The outline of attributional LCI models has been described in depth by Heijungs (1997). Attributional LCI models are used to describe for instance the life cycle of one litre of Max Havelaar orange juice consumed in Switzerland in 2001. It is assumed that this litre is part of the total consumption volume in Switzerland (3'500'000 litres) and not an extra litre. Inputs and outputs will be determined based on the average production situation for the 3.5 mio. litres sold in 2001. The product system of such an attributional analysis comprises (theoretically) all farmers involved in harvesting oranges in 2001 for Max Havelaar, all factories producing Max Havelaar orange juice in 2001, all factories producing packaging materials for this juice, etc.
The result of such an LCI (or LCA) provides information about the environmental impacts of farmers, producers, carriers, etc. that can be attributed to the consumption of an average litre of orange juice purchased in 2001.

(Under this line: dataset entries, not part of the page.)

(* ===== verification/Close.v ===== *)
(** * Closing a channel: the receiver's side ([bridge.rs])

    A close spends the funding proofs in one swap at the mint. The bridge prepares the swap
    from a payment the sender signed (the stored one, or the one of a cooperative close),
    marks the channel [Closing], submits the swap, opens the mint's answer, and marks the
    channel [Closed] with both parties' proofs. This file models every step; the theorems
    are in [CloseProofs.v]. *)

From S2P Require Import Prelude Cashu Toy Amounts Params SwapCompletion Deterministic Channel Mint Storage StorageSpec Host Bridge.
Lemma reads_bind {E A B} (f : A → M H E B) (m : M H E A) :
  reads_only m → (∀ a, reads_only (f a)) → reads_only (m ≫= f).
Proof.
  intros Hm Hf h Hwf. specialize (Hm h Hwf) as Hs. unfold mbind, M_bind.
  destruct (m h) as [[a|e|] h1]; cbn [snd] in *; [|done..].
  eapply same_trans; [done|]. apply Hf, Hs.
Qed.
Lemma reads_lift {E A} (r : Result E A) : reads_only (lift r).
Proof. intros h. apply same_refl. Qed.
Lemma reads_asks {E A} (f : H → Result E A) : reads_only (asks f).
Proof. intros h. apply same_refl. Qed.
Lemma reads_mmap_err {E F A} (g : E → F) (m : M H E A) : reads_only m → reads_only (mmap_err g m).
Proof. intros Hm h Hwf. by apply Hm. Qed.
Lemma reads_funding {E} c : reads_only (E:=E) (ask_funding c).
Proof. intros h Hwf. by destruct (ask_funding_eq (E:=E) h c Hwf) as (h' & -> & ?). Qed.
Lemma reads_due {E} c ctx : reads_only (E:=E) (ask_amount_due c ctx).
Proof. intros h Hwf. by destruct (ask_amount_due_eq (E:=E) h c ctx Hwf) as (h' & -> & ?). Qed.
Lemma reads_state c : reads_only (ask_state c).
Proof. intros h Hwf. rewrite ask_state_eq by done. by apply same_refl. Qed.
End reads.

#[export] Hint Resolve reads_lift reads_asks reads_mmap_err reads_funding reads_due reads_state : host_reads.

(** Walks through the calls of a definition that only reads. *)
Ltac reads_step :=
  match goal with
  | |- reads_only (_ ≫= _) => apply reads_bind; [|intros]
  | |- reads_only (if ?b then _ else _) => destruct b
  | |- reads_only (match ?x with _ => _ end) => destruct x
  | |- reads_only (let '_ := ?x in _) => destruct x
  | |- reads_only (mmap_err _ _) => apply reads_mmap_err
  | |- reads_only _ => solve [eauto with host_reads]
  end.
Ltac solve_reads := repeat reads_step.

Section prepare_reads.
Context {T : CashuTypes} {O : CashuOps} {H C : Type} {SH : SpilmanHost H C} {HS : HostSpec H C}.
Context (payment_from_json : string → Result string Payment).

The outline of LCI models that describe the changes of a situation caused by a decision, called "consequential approach", has been extensively discussed during an LCA workshop on electricity data in LCI held in Cincinnati, Ohio, USA and during the Internet Life Cycle Assessment - Life Cycle Management (InLCA-LCM) conference in May 2002 (Ekvall 2002). In the final report of the electricity workshop (Curran et al. 2002) the consequential approach is defined as an attempt to estimate how flows to and from the environment will change as a result of a decision. A consequential LCA aims to answer the question whether the decision to purchase for instance a litre of Max Havelaar orange juice (instead of conventional orange juice, instead of apple juice, instead of tap water, etc.) leads to reduced or increased CO2-emissions, nitrate emissions to water, etc. on a global level. For that purpose, factories and farmers need to be identified which will change their production volume due to that particular change in demand. Opposite to the attributional approach, actors (farmers, producers, carriers etc.), that are not affected by a change in demand, are not part of the product system of a consequential LCA.

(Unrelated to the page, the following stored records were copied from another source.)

(** What the queries answer about a channel. *)
Record ClientView := mk_ClientView {
  vw_opening : option ClientChannelOpeningFromSwap;
  vw_failure : option ClientOpeningFailure;
  vw_funding : option ClientChannelFunding;
  vw_payment : option ClientPaymentState;
  vw_state : option ClientChannelState;
}.
Definition phase_state (ph : Phase) : ClientChannelState :=
  match ph with PhOpen => ClientOpen | PhClosing => ClientClosing | PhClosed => ClientClosed end.
Definition shows (ch : option ClientChannel) : ClientView :=
  match ch with
  | None => mk_ClientView None None None None None
  | Some (Opening o None p) => mk_ClientView (Some o) None None p (Some OpeningFromSwap)
  | Some (Opening o (Some fl) p) => mk_ClientView None (Some fl) None p (Some OpeningFailed)
  | Some (Funded f ph p) => mk_ClientView None None (Some f) p (Some (phase_state ph))
  end.

Inductive ClientCommand :=
| SaveOpening (o : ClientChannelOpeningFromSwap)
| SetOpen (funding_proofs_json : string)
| SetOpeningFailed (failure : ClientOpeningFailure)
| SavePayment (st : ClientPaymentState)
| SetClosed
| SetClosing
| Delete.

Definition with_client_payment (st : ClientPaymentState) (ch : ClientChannel) : ClientChannel :=
  match ch with Opening o fl _ => Opening o fl (Some st) | Funded f ph _ => Funded f ph (Some st) end.

(** The channel after the operation, or [None] when it must fail. *)
Definition client_step (cmd : ClientCommand) (ch : option ClientChannel) : option (option ClientChannel) :=
  match cmd, ch with
  | SaveOpening o, None => Some (Some (Opening o None None))
  | SaveOpening o, Some (Opening o' _ p) =>
      if bool_decide (o = o') then Some (Some (Opening o' None p)) else None
  | SetOpen proofs, Some (Opening o None p) =>
      Some (Some (Funded (funding_of_opening o proofs) PhOpen p))
  | SetOpen proofs, Some (Funded f ph p) =>
      if bool_decide (cf_funding_proofs_json f = proofs) then Some (Some (Funded f ph p)) else None
  | SetOpeningFailed fl, Some (Opening o _ p) => Some (Some (Opening o (Some fl) p))
  | SavePayment st, Some ch => Some (Some (with_client_payment st ch))
  | SetClosed, Some (Funded f _ p) => Some (Some (Funded f PhClosed p))
  | SetClosing, Some (Funded f _ p) => Some (Some (Funded f PhClosing p))
  | Delete, _ => Some None
  | _, _ => None
  end.

(** The uses the specification speaks about: a failure is reported for an opening that has
    not failed, payments are recorded for stored channels, closes are for funded channels
    that are not closed. *)
Definition client_in_domain (cmd : ClientCommand) (ch : option ClientChannel) : Prop :=
  match cmd, ch with
  | SetOpeningFailed _, Some (Opening _ (Some _) _) => False
  | SavePayment _, None => False
  | (SetClosed | SetClosing), (None | Some (Opening _ _ _) | Some (Funded _ PhClosed _)) => False
  | _, _ => True
  end.

Section interface.
Context {T : CashuTypes} {S : Type} `{!ClientStorage S}.

Definition client_exec (s : S) (c : string) (cmd : ClientCommand) : Result string unit * S :=
  match cmd with
  | SaveOpening o => save_opening_from_swap s c o
  | SetOpen proofs => set_open s c proofs
  | SetOpeningFailed fl => set_opening_failed s c fl
  | SavePayment st => save_payment_state s c st
  | SetClosed => client_set_closed s c
  | SetClosing => client_set_closing s c
  | Delete => client_delete s c
  end.
Definition client_view (s : S) (c : string) : ClientView :=
  mk_ClientView (match get_opening_from_swap s c with Ok o => o | _ => None end)
    (get_opening_failure s c) (client_get_funding s c) (get_payment_state s c) (client_get_state s c).

(** What an operation on channel [c] did: [o] is the channel it must leave, or [None] when it
    must fail; other channels and the keyset cache are left alone. *)
Definition client_meets (wf : S → Prop) (channel : S → string → option ClientChannel)
    (s : S) (c : string) (r : Result string unit * S) (o : option (option ClientChannel)) : Prop :=
  wf r.2 ∧
  match o with
  | Some ch => r.1 = Ok tt ∧ channel r.2 c = ch
  | None => (∃ e, r.1 = Err e) ∧ channel r.2 c = channel s c
  end ∧ (∀ d, d ≠ c → channel r.2 d = channel s d)
      ∧ (∀ m i, client_get_keyset r.2 m i = client_get_keyset s m i).
Lemma client_meets_fail wf channel s c e : wf s → client_meets wf channel s c (Err e, s) None.
Proof. intros. split_and!; eauto. Qed.
End interface.

Class ClientStorageSpec {T : CashuTypes} {O : CashuOps} (S : Type) `{!ClientStorage S} := {
  cst_wf : S → Prop;
  cst_channel : S → string → option ClientChannel;
  (** every operation meets [client_step] and leaves the rest alone *)
  client_exec_spec s c cmd :
    cst_wf s → client_in_domain cmd (cst_channel s c) →
    client_meets cst_wf cst_channel s c (client_exec s c cmd) (client_step cmd (cst_channel s c));
  (** a close mark for a closed channel is refused ([closed_final]) or obeyed *)
  closed_final : bool;
  close_again_spec s c cmd f p :
    cst_wf s → cst_channel s c = Some (Funded f PhClosed p) → cmd = SetClosed ∨ cmd = SetClosing →
    client_meets cst_wf cst_channel s c (client_exec s c cmd)
      (if closed_final then None else client_step cmd (Some (Funded f PhClosed p)));
  (** the queries *)
  client_view_spec s c : cst_wf s → client_view s c = shows (cst_channel s c);
  get_opening_ok s c : cst_wf s → get_opening_from_swap s c = Ok (vw_opening (shows (cst_channel s c)));
  list_channel_ids_spec s c : cst_wf s → c ∈ list_channel_ids s ↔ is_Some (cst_channel s c);
  (** the keyset cache *)
  client_set_keyset_spec s m i e :
    cst_wf s → (client_set_keyset s m i e).1 = Ok tt ∧ cst_wf (client_set_keyset s m i e).2 ∧
    (∀ c, cst_channel (client_set_keyset s m i e).2 c = cst_channel s c) ∧
    (∀ m' i', client_get_keyset (client_set_keyset s m i e).2 m' i'
              = if bool_decide ((m', i') = (m, i)) then Some e else client_get_keyset s m' i');
  client_active_ids_spec s m u i :
    cst_wf s → i ∈ client_get_active_keyset_ids s m u ↔
    ∃ e, client_get_keyset s m i = Some e ∧ ck_active e = true ∧ ck_unit e = u;
  client_list_keysets_spec s m u i e :
    cst_wf s → (i, e) ∈ client_list_keysets_for_unit s m u ↔
    client_get_keyset s m i = Some e ∧ ck_unit e = u;
}.

(** ** [MemoryClientStorage] meets the specification *)

Section memory.
Context {T : CashuTypes} {O : CashuOps}.
Implicit Types s : MemoryClientStorage.

(** The lookups of the five maps for a channel. *)
Definition raw (ch : option ClientChannel) : option ClientChannelOpeningFromSwap *
    option ClientChannelFunding * option ClientPaymentState * option ClientChannelState *
    option ClientOpeningFailure :=
  match ch with
  | None => (None, None, None, None, None)
  | Some (Opening o fl p) =>
      (Some o, None, p, Some (match fl with Some _ => OpeningFailed | None => OpeningFromSwap end), fl)
  | Some (Funded f ph p) => (None, Some f, p, Some (phase_state ph), None)
  end.
Definition cmem_lookups s (c : string) :=
  (cm_opening s !! c, cm_funding s !! c, cm_payments s !! c, cm_states s !! c, cm_failures s !! c).
Definition cmem_channel s (c : string) : option ClientChannel :=
  match cm_states s !! c with
  | None => None
  | Some OpeningFromSwap | Some OpeningFailed =>
      o ← cm_opening s !! c; Some (Opening o (cm_failures s !! c) (cm_payments s !! c))
  | Some st =>
      f ← cm_funding s !! c;
      Some (Funded f (match st with ClientClosing => PhClosing | ClientClosed => PhClosed | _ => PhOpen end)
              (cm_payments s !! c))
  end.
Definition cmem_wf s : Prop := ∀ c, cmem_lookups s c = raw (cmem_channel s c).

Lemma cmem_channel_eq s c ch : cmem_lookups s c = raw ch → cmem_channel s c = ch.
Proof.
  unfold cmem_lookups, cmem_channel.
  destruct ch as [[o [fl|] p|f [] p]|]; cbn; intros [= H1 H2 H3 H4 H5]; by rewrite ?H1, ?H2, ?H3, ?H4, ?H5.
Qed.

(** A storage that differs from [s] at most at [c]. *)
Lemma cmem_meets s s' c ch :
  cmem_wf s → cmem_lookups s' c = raw ch →
  (∀ d, d ≠ c → cmem_lookups s' d = cmem_lookups s d) → cm_keysets s' = cm_keysets s →
  client_meets cmem_wf cmem_channel s c (Ok tt, s') (Some ch).
Proof.
  intros Hwf Hc Hd Hk. pose proof (cmem_channel_eq _ _ _ Hc) as Hch.
  assert (∀ d, d ≠ c → cmem_channel s' d = cmem_channel s d) as Hf.
  { intros d Hdc. apply cmem_channel_eq. by rewrite Hd. }
  split_and!; [|done..|by intros; unfold client_get_keyset; cbn; unfold cmem_get_keyset; rewrite Hk].
  cbn [snd]. intros d. destruct (decide (d = c)) as [->|Hdc]; [by rewrite Hch|]. by rewrite Hd, Hf.
Qed.
Ltac cmem_ok :=
  apply cmem_meets; [done
                    |unfold cmem_lookups; cbn;
                     rewrite ?lookup_insert_eq, ?lookup_delete_eq;
                     repeat match goal with E : _ !! _ = _ |- _ => rewrite E; clear E end; reflexivity
                    |intros; unfold cmem_lookups; cbn;
                     by rewrite ?lookup_insert_ne, ?lookup_delete_ne by done|reflexivity].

In other words, the product system does not comprise the world average of orange farmers but the ones that will increase or decrease their production. It may well include apple farmers as well, if an increase in Max Havelaar orange juice consumption is at the expense of apple juice. It may even include only (selected) conventional orange farmers if the production capacity of Max Havelaar farmers is constrained. In that case a decision to purchase labelled orange juice leads to increased sales (and production) of conventional orange juice, because sales of orange juice as a whole increases but Max Havelaar farmers cannot supply the additional demand. Hence, the additional litre of Max Havelaar orange juice will be charged with the environmental impacts of an additional litre of conventional orange juice.
We recognise that the consequential approach aims to link micro-economic actions with macro-economic consequences (what happens in the different markets that are affected by my decision?). It requires an LCA that considers market reactions, production volume developments, technology developments etc. This information may be delivered by a set of (pre-defined) conditions, by one or several scenarios or with the help of dynamic models. In any case an embedding in a broader range of socio-economic interdependence is required (Suh, 2002a). The hybrid LCA developed at CML and presented at the last discussion forum in April 2002 (Suh 2002b) may be an option in describing the LCA system embedded in a broader socio-economic interdependence for a complex modeling. It can be non-linear, it can consider capital inducement and it can be extended to computational general equilibrium (CGE) models.
The result of a consequential LCI provides information about how an individual (consumption or investment) decision will influence the (global) environment and whether the purchase of a supposed environmentally friendly product is likely to lead to a reduction in environmental impacts.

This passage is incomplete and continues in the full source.